_Task description_
Copy each line below in which the string "object" occurs.

___ Records to process

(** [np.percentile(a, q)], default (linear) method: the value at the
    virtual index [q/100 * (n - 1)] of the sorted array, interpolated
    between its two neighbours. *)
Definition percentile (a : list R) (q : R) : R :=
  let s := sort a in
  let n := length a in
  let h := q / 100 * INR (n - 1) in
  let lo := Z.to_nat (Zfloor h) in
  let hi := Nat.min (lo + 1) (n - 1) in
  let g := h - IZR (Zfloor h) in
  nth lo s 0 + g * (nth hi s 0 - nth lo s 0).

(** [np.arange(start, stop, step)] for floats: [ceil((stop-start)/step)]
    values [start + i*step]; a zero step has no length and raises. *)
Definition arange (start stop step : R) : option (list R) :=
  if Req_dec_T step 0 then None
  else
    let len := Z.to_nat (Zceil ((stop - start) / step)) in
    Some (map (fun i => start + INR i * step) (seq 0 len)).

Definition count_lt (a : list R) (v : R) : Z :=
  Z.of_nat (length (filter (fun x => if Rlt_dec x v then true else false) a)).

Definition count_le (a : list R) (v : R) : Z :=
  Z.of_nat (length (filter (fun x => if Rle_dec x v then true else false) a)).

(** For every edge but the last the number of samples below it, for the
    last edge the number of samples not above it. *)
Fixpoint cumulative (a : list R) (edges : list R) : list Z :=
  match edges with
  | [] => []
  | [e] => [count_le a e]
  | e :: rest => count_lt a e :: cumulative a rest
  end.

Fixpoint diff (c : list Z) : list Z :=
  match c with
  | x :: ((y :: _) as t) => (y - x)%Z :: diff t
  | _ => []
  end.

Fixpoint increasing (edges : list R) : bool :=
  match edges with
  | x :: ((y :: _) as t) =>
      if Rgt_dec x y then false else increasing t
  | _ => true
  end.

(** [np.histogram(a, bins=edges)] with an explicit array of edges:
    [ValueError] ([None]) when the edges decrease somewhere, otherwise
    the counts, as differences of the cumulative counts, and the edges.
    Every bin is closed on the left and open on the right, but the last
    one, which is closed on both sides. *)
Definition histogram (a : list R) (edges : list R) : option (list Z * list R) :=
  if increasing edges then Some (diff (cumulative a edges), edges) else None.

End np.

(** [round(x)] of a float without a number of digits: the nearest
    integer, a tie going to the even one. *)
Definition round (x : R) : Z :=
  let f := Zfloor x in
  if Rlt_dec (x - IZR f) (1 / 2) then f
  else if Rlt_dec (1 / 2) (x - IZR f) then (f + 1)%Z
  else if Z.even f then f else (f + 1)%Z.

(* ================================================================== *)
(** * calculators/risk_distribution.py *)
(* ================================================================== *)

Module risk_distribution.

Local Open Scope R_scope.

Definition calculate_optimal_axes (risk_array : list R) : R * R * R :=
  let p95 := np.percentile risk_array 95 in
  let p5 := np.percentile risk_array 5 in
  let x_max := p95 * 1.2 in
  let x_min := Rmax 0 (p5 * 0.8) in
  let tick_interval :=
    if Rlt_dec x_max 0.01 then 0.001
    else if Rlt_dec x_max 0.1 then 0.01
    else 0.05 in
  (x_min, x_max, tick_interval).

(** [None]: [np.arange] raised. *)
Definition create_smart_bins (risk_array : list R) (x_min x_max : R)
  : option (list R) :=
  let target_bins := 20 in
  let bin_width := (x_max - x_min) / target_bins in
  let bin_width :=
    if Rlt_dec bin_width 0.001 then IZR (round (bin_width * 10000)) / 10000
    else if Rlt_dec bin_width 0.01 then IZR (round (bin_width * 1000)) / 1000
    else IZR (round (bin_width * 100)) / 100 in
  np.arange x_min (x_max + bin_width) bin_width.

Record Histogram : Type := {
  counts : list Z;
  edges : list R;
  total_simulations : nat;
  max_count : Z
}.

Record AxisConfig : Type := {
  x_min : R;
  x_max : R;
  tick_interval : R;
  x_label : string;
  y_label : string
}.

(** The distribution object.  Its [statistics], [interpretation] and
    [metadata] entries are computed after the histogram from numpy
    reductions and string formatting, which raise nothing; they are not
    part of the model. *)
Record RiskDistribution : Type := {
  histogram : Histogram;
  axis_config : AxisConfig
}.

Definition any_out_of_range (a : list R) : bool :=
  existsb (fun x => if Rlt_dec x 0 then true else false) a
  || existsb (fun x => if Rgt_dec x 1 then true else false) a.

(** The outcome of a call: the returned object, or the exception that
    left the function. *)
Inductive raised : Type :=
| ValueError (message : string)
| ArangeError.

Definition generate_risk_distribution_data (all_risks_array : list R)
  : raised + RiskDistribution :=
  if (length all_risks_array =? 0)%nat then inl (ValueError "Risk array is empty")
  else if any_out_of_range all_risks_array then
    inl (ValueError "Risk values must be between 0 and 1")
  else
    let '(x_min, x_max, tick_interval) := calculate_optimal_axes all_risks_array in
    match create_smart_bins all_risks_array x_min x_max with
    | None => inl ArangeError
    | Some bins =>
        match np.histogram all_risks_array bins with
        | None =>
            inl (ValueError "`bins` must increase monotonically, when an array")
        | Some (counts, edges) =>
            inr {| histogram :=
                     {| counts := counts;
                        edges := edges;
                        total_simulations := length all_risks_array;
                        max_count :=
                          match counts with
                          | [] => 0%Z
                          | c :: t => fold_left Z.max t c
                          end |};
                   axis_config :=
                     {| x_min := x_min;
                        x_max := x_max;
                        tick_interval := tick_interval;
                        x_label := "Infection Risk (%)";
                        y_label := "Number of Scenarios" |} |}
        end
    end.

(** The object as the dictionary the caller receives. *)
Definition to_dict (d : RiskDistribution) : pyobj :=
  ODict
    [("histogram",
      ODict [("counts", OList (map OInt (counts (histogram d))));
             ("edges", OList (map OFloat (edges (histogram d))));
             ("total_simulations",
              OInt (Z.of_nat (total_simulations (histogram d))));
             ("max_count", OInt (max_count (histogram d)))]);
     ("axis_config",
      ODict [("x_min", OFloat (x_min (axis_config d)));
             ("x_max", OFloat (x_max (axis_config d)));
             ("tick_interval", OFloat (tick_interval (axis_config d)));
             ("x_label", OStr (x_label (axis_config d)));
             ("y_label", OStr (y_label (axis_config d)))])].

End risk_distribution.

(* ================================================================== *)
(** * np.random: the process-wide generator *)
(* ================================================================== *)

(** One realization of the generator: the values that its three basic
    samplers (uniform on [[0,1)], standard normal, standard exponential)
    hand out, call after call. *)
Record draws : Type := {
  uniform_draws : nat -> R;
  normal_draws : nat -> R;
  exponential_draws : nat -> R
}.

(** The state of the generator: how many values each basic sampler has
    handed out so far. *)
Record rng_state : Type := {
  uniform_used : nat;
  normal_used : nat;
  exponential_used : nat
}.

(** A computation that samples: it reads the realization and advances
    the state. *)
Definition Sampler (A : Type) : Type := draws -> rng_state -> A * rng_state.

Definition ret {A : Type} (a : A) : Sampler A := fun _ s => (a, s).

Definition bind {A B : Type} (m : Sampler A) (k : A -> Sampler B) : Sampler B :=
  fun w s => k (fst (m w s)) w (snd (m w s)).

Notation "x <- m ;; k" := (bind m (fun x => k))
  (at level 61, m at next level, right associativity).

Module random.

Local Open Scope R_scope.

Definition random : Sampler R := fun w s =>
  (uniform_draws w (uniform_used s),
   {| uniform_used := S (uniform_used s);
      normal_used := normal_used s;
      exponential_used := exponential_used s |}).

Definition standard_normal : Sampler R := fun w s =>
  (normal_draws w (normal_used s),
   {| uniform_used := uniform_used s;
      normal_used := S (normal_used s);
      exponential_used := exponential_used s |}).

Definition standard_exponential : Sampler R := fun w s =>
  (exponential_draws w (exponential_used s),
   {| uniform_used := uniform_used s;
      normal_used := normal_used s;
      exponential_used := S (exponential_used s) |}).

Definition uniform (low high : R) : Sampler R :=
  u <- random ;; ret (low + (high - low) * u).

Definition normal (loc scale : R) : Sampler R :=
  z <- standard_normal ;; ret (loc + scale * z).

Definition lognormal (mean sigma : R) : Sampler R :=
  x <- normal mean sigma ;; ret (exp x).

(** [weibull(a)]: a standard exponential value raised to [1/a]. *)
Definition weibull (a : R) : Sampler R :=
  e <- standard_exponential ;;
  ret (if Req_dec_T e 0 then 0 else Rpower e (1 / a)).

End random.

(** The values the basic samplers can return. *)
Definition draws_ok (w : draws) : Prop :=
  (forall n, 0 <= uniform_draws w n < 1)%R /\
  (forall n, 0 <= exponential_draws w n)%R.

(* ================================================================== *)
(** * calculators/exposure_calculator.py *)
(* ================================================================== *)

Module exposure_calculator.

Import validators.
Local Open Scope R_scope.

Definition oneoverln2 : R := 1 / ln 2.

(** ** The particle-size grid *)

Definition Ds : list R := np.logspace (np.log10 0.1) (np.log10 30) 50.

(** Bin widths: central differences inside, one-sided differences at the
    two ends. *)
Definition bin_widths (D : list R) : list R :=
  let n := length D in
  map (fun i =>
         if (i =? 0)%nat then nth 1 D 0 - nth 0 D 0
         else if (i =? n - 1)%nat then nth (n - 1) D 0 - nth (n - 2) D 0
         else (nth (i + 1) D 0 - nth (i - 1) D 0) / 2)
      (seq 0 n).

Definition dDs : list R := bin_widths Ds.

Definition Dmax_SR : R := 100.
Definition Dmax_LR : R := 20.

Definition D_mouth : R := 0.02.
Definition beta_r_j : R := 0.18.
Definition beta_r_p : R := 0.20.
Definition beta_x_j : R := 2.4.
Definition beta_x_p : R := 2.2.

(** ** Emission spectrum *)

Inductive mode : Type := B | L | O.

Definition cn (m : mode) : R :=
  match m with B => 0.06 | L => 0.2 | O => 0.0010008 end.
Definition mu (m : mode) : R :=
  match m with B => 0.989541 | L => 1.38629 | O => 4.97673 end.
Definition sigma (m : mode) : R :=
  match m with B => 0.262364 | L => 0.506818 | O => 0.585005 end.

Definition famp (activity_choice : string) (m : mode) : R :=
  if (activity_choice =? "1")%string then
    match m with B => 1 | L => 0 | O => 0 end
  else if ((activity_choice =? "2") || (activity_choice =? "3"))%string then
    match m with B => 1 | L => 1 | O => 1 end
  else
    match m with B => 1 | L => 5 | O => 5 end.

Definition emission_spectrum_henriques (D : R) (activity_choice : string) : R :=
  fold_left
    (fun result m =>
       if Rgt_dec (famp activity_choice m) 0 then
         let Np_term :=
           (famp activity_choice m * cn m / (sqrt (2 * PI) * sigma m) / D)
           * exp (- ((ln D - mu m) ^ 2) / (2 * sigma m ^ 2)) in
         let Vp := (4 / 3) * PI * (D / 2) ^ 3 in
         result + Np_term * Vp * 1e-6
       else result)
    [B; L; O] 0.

______

_Answer area_
(** The distribution object.  Its [statistics], [interpretation] and
(** The outcome of a call: the returned object, or the exception that
(** The object as the dictionary the caller receives. *)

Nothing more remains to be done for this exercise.